• _Action item_
Which lines of the material contain the word "gnode"? Show each one.

• _Records for this exercise_
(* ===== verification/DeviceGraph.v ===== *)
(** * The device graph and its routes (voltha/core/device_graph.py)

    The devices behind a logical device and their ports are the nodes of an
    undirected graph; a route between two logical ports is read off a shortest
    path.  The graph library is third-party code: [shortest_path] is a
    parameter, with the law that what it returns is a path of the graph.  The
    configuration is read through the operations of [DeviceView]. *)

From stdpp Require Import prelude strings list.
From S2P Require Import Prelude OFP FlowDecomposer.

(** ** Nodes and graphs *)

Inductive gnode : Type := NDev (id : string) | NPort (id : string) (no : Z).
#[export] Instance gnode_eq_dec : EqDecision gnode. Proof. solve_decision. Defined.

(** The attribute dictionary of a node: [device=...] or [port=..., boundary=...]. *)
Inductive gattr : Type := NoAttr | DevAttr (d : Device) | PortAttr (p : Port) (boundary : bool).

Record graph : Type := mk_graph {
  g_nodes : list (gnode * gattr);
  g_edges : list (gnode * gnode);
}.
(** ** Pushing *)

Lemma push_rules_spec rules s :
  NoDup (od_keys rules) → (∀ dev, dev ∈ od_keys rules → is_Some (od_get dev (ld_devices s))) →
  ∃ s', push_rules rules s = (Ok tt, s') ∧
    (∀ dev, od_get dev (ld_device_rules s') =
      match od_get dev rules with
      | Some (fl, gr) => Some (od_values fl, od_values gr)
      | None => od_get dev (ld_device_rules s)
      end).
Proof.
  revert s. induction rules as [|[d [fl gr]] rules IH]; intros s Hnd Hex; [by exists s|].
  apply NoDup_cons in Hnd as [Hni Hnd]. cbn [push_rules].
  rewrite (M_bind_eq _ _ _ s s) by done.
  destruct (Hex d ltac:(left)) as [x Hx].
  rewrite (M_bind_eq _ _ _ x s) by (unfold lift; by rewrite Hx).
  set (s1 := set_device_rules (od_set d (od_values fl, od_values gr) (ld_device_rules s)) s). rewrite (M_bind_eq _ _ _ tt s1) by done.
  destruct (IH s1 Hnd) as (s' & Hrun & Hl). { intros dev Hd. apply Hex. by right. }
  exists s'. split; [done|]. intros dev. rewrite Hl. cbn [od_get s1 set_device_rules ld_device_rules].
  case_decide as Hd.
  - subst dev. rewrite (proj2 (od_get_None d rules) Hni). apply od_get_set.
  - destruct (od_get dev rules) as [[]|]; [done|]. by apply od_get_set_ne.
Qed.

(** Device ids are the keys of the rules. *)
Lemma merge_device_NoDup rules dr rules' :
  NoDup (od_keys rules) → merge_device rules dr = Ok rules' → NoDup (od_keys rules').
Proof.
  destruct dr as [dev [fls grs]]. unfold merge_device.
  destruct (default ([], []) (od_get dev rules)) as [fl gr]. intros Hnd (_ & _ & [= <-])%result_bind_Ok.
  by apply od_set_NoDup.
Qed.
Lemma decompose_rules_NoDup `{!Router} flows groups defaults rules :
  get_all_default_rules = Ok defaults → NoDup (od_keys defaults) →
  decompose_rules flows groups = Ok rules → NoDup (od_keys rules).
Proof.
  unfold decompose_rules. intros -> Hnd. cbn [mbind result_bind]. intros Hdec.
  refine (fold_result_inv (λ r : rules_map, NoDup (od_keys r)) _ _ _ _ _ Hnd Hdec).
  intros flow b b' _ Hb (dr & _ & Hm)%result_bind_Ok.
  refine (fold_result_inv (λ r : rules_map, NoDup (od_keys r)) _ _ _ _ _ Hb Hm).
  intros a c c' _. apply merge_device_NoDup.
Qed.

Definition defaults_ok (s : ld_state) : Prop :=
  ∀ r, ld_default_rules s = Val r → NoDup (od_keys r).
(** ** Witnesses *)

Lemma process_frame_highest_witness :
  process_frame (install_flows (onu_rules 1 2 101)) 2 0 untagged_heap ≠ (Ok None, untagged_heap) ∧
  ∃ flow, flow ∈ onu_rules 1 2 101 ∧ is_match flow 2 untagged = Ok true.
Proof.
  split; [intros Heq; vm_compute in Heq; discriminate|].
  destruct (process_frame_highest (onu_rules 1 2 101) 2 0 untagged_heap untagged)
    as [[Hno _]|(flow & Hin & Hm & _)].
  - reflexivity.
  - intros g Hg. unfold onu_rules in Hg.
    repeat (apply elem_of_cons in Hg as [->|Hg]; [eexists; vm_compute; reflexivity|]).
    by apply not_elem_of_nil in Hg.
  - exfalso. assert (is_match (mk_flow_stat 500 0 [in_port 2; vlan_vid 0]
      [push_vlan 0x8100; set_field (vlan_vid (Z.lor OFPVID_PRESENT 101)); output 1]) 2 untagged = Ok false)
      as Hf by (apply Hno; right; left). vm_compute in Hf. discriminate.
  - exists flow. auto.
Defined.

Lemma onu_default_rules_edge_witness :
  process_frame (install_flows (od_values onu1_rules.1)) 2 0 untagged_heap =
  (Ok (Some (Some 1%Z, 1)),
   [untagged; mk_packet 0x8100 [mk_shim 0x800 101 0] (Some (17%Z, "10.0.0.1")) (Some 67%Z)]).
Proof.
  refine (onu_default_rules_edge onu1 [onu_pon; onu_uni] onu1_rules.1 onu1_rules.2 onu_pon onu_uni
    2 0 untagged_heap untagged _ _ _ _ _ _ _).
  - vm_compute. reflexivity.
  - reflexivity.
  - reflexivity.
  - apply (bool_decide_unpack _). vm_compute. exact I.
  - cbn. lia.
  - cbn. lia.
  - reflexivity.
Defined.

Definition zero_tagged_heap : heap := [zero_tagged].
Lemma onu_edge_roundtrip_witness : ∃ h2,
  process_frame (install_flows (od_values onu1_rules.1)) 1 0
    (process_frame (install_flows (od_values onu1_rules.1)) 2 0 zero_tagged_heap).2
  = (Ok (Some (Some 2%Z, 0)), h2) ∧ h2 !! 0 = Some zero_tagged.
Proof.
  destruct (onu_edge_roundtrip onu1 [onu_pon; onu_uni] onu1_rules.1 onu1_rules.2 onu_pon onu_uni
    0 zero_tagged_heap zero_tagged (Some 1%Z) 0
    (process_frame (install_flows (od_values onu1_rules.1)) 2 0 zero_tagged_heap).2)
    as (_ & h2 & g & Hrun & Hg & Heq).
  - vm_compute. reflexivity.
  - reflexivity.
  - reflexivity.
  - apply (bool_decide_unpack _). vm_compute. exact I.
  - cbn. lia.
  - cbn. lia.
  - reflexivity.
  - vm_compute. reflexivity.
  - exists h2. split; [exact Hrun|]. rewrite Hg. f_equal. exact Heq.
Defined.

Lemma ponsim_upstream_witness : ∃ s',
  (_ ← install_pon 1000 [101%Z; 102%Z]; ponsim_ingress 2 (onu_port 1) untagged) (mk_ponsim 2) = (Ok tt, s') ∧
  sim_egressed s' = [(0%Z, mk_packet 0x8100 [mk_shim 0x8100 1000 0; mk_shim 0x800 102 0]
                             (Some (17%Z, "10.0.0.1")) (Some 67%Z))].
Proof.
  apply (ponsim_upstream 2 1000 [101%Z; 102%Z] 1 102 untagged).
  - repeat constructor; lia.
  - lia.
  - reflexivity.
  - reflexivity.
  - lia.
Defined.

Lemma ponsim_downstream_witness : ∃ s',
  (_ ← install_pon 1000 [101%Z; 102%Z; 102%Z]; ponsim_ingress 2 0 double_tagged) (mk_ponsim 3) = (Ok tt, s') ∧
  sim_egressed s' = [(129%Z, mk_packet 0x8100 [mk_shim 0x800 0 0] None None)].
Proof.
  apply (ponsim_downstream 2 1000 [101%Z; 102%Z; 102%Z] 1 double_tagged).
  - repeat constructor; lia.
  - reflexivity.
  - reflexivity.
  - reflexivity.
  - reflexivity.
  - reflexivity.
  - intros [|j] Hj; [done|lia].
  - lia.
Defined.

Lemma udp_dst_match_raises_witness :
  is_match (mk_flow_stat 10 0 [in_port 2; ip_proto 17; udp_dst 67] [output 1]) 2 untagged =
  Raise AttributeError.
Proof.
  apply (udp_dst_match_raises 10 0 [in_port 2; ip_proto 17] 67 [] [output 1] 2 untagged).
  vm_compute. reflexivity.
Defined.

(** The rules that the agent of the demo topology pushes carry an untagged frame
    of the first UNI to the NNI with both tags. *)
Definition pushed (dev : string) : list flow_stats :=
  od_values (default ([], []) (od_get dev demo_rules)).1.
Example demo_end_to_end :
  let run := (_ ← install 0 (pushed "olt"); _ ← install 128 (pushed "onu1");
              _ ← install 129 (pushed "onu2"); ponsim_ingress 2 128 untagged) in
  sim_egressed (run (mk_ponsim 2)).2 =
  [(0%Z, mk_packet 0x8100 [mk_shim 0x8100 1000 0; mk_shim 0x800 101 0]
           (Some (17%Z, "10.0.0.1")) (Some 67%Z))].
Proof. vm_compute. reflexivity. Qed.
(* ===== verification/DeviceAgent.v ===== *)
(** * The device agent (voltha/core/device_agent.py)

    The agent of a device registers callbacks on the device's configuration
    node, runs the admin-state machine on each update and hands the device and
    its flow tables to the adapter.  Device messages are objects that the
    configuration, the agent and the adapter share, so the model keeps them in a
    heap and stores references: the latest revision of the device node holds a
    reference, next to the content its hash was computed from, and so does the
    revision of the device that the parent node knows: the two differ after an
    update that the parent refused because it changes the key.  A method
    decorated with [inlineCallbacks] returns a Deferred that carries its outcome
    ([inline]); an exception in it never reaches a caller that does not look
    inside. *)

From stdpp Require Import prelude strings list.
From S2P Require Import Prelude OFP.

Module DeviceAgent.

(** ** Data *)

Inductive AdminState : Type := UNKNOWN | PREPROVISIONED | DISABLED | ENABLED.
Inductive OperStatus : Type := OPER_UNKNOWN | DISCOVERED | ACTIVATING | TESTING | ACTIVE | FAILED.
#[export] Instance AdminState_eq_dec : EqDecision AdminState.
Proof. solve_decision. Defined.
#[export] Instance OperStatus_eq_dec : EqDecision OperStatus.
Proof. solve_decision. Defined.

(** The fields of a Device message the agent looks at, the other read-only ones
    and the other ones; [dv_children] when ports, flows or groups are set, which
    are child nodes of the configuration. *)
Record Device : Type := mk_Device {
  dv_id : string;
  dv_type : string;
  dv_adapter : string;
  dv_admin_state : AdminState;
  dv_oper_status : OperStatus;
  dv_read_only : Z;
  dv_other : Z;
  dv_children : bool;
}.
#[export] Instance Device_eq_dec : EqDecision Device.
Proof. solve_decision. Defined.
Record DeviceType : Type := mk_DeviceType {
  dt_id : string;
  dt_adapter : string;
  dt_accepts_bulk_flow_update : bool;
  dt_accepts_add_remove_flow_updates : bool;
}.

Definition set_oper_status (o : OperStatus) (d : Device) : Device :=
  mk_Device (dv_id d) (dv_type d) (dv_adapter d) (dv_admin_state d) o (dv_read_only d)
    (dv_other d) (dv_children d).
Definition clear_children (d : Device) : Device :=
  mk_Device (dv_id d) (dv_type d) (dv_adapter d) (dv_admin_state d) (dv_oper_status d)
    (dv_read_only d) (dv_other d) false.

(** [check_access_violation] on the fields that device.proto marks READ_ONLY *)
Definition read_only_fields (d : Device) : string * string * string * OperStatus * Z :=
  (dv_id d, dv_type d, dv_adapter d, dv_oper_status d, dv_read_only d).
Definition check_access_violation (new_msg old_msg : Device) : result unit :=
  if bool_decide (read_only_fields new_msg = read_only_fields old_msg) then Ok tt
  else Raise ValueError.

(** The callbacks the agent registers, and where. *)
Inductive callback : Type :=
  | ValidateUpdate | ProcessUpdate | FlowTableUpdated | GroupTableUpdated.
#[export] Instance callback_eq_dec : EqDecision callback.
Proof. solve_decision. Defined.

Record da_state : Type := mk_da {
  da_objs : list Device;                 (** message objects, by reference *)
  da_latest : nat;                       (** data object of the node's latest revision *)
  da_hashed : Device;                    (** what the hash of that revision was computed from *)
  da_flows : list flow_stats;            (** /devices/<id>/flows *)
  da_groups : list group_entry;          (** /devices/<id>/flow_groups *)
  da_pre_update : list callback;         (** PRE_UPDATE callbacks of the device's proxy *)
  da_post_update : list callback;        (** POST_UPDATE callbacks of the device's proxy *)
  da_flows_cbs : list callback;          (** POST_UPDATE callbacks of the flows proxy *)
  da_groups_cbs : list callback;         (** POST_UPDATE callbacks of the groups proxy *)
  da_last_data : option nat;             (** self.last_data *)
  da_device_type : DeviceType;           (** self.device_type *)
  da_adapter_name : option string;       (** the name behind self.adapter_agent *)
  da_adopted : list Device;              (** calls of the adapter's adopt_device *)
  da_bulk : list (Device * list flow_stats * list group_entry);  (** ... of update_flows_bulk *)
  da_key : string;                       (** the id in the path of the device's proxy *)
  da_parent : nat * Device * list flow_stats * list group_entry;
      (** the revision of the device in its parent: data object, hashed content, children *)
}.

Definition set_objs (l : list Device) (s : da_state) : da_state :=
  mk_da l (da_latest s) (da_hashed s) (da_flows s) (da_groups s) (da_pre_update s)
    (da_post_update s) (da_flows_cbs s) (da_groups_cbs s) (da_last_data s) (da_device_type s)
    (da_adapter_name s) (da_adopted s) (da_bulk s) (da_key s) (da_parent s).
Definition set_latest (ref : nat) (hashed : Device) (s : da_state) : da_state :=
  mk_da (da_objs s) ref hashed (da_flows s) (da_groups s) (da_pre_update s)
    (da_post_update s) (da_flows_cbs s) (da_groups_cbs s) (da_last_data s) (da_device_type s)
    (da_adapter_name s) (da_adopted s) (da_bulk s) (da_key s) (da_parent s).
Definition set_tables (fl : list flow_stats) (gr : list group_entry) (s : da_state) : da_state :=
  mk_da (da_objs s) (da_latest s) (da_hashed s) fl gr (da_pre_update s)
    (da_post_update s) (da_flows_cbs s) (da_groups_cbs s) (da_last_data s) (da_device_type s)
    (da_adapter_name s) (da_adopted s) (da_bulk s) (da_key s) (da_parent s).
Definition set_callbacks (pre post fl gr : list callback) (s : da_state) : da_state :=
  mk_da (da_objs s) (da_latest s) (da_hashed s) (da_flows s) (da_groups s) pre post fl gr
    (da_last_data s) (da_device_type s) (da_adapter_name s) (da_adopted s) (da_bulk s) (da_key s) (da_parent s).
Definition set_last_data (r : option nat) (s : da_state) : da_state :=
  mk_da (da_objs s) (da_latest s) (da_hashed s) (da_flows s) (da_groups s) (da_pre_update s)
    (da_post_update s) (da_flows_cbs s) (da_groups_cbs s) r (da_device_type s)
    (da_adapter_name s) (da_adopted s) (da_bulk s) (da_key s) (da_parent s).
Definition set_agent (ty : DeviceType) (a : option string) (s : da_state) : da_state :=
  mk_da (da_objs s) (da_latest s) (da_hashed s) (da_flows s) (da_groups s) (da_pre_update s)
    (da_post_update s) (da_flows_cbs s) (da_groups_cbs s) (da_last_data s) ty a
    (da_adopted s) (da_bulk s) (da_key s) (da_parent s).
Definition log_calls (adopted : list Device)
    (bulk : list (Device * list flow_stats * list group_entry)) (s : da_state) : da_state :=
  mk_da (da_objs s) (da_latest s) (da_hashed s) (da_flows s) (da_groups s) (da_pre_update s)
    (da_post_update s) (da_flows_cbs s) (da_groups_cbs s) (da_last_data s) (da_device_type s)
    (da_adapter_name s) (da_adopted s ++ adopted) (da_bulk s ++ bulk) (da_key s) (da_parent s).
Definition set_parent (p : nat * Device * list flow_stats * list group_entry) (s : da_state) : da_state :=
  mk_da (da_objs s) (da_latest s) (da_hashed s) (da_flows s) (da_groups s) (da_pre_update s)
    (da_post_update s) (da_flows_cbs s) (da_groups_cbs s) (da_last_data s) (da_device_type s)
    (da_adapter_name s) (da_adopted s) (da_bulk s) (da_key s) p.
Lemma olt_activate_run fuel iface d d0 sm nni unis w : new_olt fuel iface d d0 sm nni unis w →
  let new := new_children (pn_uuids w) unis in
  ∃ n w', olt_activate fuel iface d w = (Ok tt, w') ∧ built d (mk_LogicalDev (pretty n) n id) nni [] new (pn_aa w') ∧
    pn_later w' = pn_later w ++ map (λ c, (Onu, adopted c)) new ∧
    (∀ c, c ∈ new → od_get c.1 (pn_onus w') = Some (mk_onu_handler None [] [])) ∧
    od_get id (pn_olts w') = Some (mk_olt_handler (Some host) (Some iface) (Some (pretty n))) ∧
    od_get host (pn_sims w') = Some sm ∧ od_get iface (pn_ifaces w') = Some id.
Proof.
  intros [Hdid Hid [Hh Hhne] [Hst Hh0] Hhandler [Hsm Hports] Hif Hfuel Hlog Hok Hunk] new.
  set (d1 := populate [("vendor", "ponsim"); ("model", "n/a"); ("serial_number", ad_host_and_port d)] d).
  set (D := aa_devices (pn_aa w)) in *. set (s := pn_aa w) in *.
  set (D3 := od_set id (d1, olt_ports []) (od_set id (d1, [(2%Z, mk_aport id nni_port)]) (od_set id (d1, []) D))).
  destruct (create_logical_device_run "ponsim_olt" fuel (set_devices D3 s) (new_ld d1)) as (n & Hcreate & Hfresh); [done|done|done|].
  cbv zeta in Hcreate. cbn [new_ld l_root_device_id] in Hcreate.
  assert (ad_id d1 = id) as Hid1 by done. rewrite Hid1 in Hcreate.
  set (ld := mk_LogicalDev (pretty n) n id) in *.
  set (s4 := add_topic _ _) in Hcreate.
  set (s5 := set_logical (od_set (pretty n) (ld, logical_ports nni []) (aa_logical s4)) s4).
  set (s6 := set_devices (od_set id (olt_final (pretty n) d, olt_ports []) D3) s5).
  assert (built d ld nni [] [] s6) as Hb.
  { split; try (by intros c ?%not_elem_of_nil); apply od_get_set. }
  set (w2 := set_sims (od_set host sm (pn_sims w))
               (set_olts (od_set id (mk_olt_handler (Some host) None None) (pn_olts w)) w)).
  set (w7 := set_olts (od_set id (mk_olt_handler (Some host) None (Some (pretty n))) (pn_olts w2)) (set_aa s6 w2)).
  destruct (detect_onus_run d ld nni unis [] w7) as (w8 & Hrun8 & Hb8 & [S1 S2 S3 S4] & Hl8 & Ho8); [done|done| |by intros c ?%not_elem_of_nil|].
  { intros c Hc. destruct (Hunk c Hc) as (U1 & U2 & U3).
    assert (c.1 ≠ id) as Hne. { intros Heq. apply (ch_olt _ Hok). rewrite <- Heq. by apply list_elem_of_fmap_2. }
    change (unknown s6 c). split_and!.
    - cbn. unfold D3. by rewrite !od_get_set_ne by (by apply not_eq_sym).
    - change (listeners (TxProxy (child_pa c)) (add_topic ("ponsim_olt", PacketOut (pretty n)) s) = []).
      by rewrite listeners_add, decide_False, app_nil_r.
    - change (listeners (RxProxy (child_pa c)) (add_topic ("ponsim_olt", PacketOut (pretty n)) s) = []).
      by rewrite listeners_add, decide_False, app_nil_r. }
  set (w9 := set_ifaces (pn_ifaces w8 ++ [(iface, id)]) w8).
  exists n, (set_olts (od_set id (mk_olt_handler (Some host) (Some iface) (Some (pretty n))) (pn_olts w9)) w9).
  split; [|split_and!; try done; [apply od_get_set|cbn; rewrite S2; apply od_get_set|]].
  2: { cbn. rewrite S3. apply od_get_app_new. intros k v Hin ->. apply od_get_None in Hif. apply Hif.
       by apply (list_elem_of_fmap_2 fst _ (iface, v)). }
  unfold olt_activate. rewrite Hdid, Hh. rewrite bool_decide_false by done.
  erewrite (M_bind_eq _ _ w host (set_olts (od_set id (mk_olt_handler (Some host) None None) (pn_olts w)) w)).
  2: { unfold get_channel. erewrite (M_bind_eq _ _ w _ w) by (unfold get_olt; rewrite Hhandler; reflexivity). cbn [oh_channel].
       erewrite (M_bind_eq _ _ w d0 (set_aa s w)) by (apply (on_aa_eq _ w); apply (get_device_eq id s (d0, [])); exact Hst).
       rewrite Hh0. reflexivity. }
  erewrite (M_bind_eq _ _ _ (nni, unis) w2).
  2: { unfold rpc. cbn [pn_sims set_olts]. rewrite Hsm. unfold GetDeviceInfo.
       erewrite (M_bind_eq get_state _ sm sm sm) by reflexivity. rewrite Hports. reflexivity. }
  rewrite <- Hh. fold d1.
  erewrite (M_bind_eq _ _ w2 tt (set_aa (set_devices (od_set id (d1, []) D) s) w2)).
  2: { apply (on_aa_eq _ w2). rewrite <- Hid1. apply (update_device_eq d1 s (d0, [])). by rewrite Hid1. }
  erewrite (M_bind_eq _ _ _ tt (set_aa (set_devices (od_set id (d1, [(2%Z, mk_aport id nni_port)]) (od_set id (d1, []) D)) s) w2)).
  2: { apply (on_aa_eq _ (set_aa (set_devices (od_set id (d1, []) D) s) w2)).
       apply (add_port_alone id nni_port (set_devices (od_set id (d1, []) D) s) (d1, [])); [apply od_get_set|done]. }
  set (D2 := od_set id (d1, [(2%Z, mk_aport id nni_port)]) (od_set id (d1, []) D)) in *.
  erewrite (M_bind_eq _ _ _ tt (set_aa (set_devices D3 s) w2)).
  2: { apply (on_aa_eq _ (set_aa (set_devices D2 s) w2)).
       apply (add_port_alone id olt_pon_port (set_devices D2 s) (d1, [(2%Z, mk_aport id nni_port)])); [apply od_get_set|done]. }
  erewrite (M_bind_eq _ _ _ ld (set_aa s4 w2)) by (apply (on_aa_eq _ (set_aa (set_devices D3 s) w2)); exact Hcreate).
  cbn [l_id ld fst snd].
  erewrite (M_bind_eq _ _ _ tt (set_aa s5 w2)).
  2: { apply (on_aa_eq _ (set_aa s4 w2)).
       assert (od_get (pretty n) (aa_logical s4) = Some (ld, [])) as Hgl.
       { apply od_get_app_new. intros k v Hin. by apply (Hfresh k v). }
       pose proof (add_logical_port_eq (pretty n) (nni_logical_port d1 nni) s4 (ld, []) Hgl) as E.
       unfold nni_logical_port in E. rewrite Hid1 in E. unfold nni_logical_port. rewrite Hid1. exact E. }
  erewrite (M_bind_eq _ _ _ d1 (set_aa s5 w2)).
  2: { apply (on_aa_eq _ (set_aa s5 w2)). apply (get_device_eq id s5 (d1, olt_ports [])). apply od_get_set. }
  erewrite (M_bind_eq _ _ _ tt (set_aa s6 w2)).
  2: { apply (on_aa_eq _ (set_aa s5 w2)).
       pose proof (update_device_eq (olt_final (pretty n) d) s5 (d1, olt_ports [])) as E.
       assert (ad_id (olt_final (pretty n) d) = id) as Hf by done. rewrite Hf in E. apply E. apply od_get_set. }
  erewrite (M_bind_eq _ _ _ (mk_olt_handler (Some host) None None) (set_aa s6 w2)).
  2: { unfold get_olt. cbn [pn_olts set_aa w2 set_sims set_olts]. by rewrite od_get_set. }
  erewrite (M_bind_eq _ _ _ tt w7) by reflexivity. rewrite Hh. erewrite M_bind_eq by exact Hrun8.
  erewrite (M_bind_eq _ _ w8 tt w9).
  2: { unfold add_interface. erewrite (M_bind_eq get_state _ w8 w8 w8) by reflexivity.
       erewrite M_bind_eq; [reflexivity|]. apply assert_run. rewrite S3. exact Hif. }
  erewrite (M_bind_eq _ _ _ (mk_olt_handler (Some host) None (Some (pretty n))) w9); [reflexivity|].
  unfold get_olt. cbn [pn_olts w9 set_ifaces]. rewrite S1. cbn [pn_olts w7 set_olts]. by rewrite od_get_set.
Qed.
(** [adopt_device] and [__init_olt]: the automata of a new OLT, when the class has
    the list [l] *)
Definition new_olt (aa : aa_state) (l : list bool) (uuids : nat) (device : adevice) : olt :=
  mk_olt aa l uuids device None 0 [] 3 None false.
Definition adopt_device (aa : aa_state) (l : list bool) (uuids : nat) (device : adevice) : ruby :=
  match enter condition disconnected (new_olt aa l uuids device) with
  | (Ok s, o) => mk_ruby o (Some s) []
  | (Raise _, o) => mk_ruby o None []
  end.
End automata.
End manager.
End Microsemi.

• _Response_
Inductive gnode : Type := NDev (id : string) | NPort (id : string) (no : Z).
#[export] Instance gnode_eq_dec : EqDecision gnode. Proof. solve_decision. Defined.
  g_nodes : list (gnode * gattr);
  g_edges : list (gnode * gnode);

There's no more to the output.